(** * Topic & Skill service: the request handlers of [app.py]

    The handlers are embedded as functions from the stored state to a
    response and a new stored state.  Request payloads are JSON values
    probed with Python's [dict.get], [or] and [str.strip]; the two tables
    are finite maps keyed by primary key. *)

From Stdlib Require Import Ascii.
From stdpp Require Import gmap strings list fin_maps sorting.

Set Warnings "-register-all".
Local Open Scope string_scope.

(** ** Python values that reach the handlers *)

(** What [request.get_json] can hand to a handler.  Numbers are kept to the
    integers: the handlers only observe whether a number is zero. *)
Inductive json : Type :=
  | JNull
  | JBool (b : bool)
  | JNum (n : Z)
  | JStr (s : string)
  | JArr (l : list json)
  | JObj (m : gmap string json).

(** Python truth value: [None], [False], [0], [""], [[]] and [{}] are falsy. *)
Definition truthy (v : json) : bool :=
  match v with
  | JNull => false
  | JBool b => b
  | JNum n => negb (n =? 0)%Z
  | JStr s => negb (bool_decide (s = ""))
  | JArr l => match l with [] => false | _ => true end
  | JObj m => match map_to_list m with [] => false | _ => true end
  end.

(** [a or b] *)
Definition py_or (a b : json) : json := if truthy a then a else b.

(** Exceptions a handler can let escape. *)
Inductive exn : Type :=
  | AttributeError   (* [.get] or [.strip] on a value that has no such method *)
  | StorageError.    (* the store rejects a statement *)

Inductive res (A : Type) : Type :=
  | Ok (a : A)
  | Raise (e : exn).
Arguments Ok {A} a.
Arguments Raise {A} e.

#[global] Instance res_ret : MRet res := λ A a, Ok a.
#[global] Instance res_bind : MBind res := λ A B f m,
  match m with
  | Ok a => f a
  | Raise e => Raise e
  end.

(** A Python [str] is held as the bytes of its UTF-8 encoding (a lone
    surrogate, which a [str] may hold, in its three-byte form): equality,
    emptiness and dict keys are the same on both, and [strip] below removes
    whole encoded characters. *)

(** The UTF-8 encoding of the code point [cp]. *)
Definition utf8 (cp : N) : string :=
  let byte (n : N) := String (ascii_of_N n) in
  let tail (n : N) := byte (128 + n mod 64)%N in
  if (cp <? 128)%N then byte cp ""
  else if (cp <? 2048)%N then byte (192 + cp / 64)%N (tail cp "")
  else if (cp <? 65536)%N then
    byte (224 + cp / 4096)%N (tail (cp / 64)%N (tail cp ""))
  else
    byte (240 + cp / 262144)%N (tail (cp / 4096)%N (tail (cp / 64)%N (tail cp ""))).

(** The characters [str.strip()] removes, those [str.isspace] holds of:
    U+0009..U+000D, U+001C..U+0020, U+0085, U+00A0, U+1680, U+2000..U+200A,
    U+2028, U+2029, U+202F, U+205F and U+3000. *)
Definition whitespace : list string :=
  utf8 <$> [9; 10; 11; 12; 13; 28; 29; 30; 31; 32; 133; 160; 5760;
            8192; 8193; 8194; 8195; 8196; 8197; 8198; 8199; 8200; 8201; 8202;
            8232; 8233; 8239; 8287; 12288]%N.

(** [Some r] when [s] is [w] followed by [r]. *)
Fixpoint after_prefix (w s : string) : option string :=
  match w, s with
  | EmptyString, _ => Some s
  | String a w', String b s' => if Ascii.eqb a b then after_prefix w' s' else None
  | String _ _, EmptyString => None
  end.

(** What follows the leading character of [s] when that is one of [ws]. *)
Fixpoint after_any (ws : list string) (s : string) : option string :=
  match ws with
  | [] => None
  | w :: ws' =>
    match after_prefix w s with
    | Some r => Some r
    | None => after_any ws' s
    end
  end.

(** Drop leading characters out of [ws], at most [n] of them. *)
Fixpoint lstrip_go (ws : list string) (n : nat) (s : string) : string :=
  match n with
  | O => s
  | S n' =>
    match after_any ws s with
    | Some r => lstrip_go ws n' r
    | None => s
    end
  end.

(** Drop every leading character out of [ws]: a string has no more
    characters than bytes. *)
Definition lstrip_of (ws : list string) (s : string) : string :=
  lstrip_go ws (String.length s) s.

(** [s.lstrip()] *)
Definition lstrip (s : string) : string := lstrip_of whitespace s.

(** [s.rstrip()]: the same from the end, on the reversed bytes. *)
Definition rstrip (s : string) : string :=
  String.rev (lstrip_of (String.rev <$> whitespace) (String.rev s)).

(** [s.strip()] *)
Definition strip (s : string) : string := rstrip (lstrip s).

(** [v.strip()] for a value of any type: only [str] has the method. *)
Definition str_strip (v : json) : res string :=
  match v with
  | JStr s => Ok (strip s)
  | _ => Raise AttributeError
  end.

(** [request.get_json(silent=True) or {}]: [body] is what [get_json] returned,
    [None] when the body is missing or is not valid JSON. *)
Definition get_payload (body : option json) : json :=
  match body with
  | Some v => py_or v (JObj ∅)
  | None => JObj ∅
  end.

(** [payload.get(k, d)]; [payload.get(k)] is [dict_get payload k JNull]. *)
Definition dict_get (payload : json) (k : string) (d : json) : res json :=
  match payload with
  | JObj m => Ok (default d (m !! k))
  | _ => Raise AttributeError
  end.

== Work order ==
A verbatim copy of every entry is required.

== Output of the task ==
(** * Topic & Skill service: the request handlers of [app.py]

    The handlers are embedded as functions from the stored state to a
    response and a new stored state.  Request payloads are JSON values
    probed with Python's [dict.get], [or] and [str.strip]; the two tables
    are finite maps keyed by primary key. *)

From Stdlib Require Import Ascii.
From stdpp Require Import gmap strings list fin_maps sorting.

Set Warnings "-register-all".
Local Open Scope string_scope.

(** ** Python values that reach the handlers *)

(** What [request.get_json] can hand to a handler.  Numbers are kept to the
    integers: the handlers only observe whether a number is zero. *)
Inductive json : Type :=
  | JNull
  | JBool (b : bool)
  | JNum (n : Z)
  | JStr (s : string)
  | JArr (l : list json)
  | JObj (m : gmap string json).

(** Python truth value: [None], [False], [0], [""], [[]] and [{}] are falsy. *)
Definition truthy (v : json) : bool :=
  match v with
  | JNull => false
  | JBool b => b
  | JNum n => negb (n =? 0)%Z
  | JStr s => negb (bool_decide (s = ""))
  | JArr l => match l with [] => false | _ => true end
  | JObj m => match map_to_list m with [] => false | _ => true end
  end.

(** [a or b] *)
Definition py_or (a b : json) : json := if truthy a then a else b.

(** Exceptions a handler can let escape. *)
Inductive exn : Type :=
  | AttributeError   (* [.get] or [.strip] on a value that has no such method *)
  | StorageError.    (* the store rejects a statement *)

Inductive res (A : Type) : Type :=
  | Ok (a : A)
  | Raise (e : exn).
Arguments Ok {A} a.
Arguments Raise {A} e.

#[global] Instance res_ret : MRet res := λ A a, Ok a.
#[global] Instance res_bind : MBind res := λ A B f m,
  match m with
  | Ok a => f a
  | Raise e => Raise e
  end.

(** A Python [str] is held as the bytes of its UTF-8 encoding (a lone
    surrogate, which a [str] may hold, in its three-byte form): equality,
    emptiness and dict keys are the same on both, and [strip] below removes
    whole encoded characters. *)

(** The UTF-8 encoding of the code point [cp]. *)
Definition utf8 (cp : N) : string :=
  let byte (n : N) := String (ascii_of_N n) in
  let tail (n : N) := byte (128 + n mod 64)%N in
  if (cp <? 128)%N then byte cp ""
  else if (cp <? 2048)%N then byte (192 + cp / 64)%N (tail cp "")
  else if (cp <? 65536)%N then
    byte (224 + cp / 4096)%N (tail (cp / 64)%N (tail cp ""))
  else
    byte (240 + cp / 262144)%N (tail (cp / 4096)%N (tail (cp / 64)%N (tail cp ""))).

(** The characters [str.strip()] removes, those [str.isspace] holds of:
    U+0009..U+000D, U+001C..U+0020, U+0085, U+00A0, U+1680, U+2000..U+200A,
    U+2028, U+2029, U+202F, U+205F and U+3000. *)
Definition whitespace : list string :=
  utf8 <$> [9; 10; 11; 12; 13; 28; 29; 30; 31; 32; 133; 160; 5760;
            8192; 8193; 8194; 8195; 8196; 8197; 8198; 8199; 8200; 8201; 8202;
            8232; 8233; 8239; 8287; 12288]%N.

(** [Some r] when [s] is [w] followed by [r]. *)
Fixpoint after_prefix (w s : string) : option string :=
  match w, s with
  | EmptyString, _ => Some s
  | String a w', String b s' => if Ascii.eqb a b then after_prefix w' s' else None
  | String _ _, EmptyString => None
  end.

(** What follows the leading character of [s] when that is one of [ws]. *)
Fixpoint after_any (ws : list string) (s : string) : option string :=
  match ws with
  | [] => None
  | w :: ws' =>
    match after_prefix w s with
    | Some r => Some r
    | None => after_any ws' s
    end
  end.

(** Drop leading characters out of [ws], at most [n] of them. *)
Fixpoint lstrip_go (ws : list string) (n : nat) (s : string) : string :=
  match n with
  | O => s
  | S n' =>
    match after_any ws s with
    | Some r => lstrip_go ws n' r
    | None => s
    end
  end.

(** Drop every leading character out of [ws]: a string has no more
    characters than bytes. *)
Definition lstrip_of (ws : list string) (s : string) : string :=
  lstrip_go ws (String.length s) s.

(** [s.lstrip()] *)
Definition lstrip (s : string) : string := lstrip_of whitespace s.

(** [s.rstrip()]: the same from the end, on the reversed bytes. *)
Definition rstrip (s : string) : string :=
  String.rev (lstrip_of (String.rev <$> whitespace) (String.rev s)).

(** [s.strip()] *)
Definition strip (s : string) : string := rstrip (lstrip s).

(** [v.strip()] for a value of any type: only [str] has the method. *)
Definition str_strip (v : json) : res string :=
  match v with
  | JStr s => Ok (strip s)
  | _ => Raise AttributeError
  end.

(** [request.get_json(silent=True) or {}]: [body] is what [get_json] returned,
    [None] when the body is missing or is not valid JSON. *)
Definition get_payload (body : option json) : json :=
  match body with
  | Some v => py_or v (JObj ∅)
  | None => JObj ∅
  end.

(** [payload.get(k, d)]; [payload.get(k)] is [dict_get payload k JNull]. *)
Definition dict_get (payload : json) (k : string) (d : json) : res json :=
  match payload with
  | JObj m => Ok (default d (m !! k))
  | _ => Raise AttributeError
  end.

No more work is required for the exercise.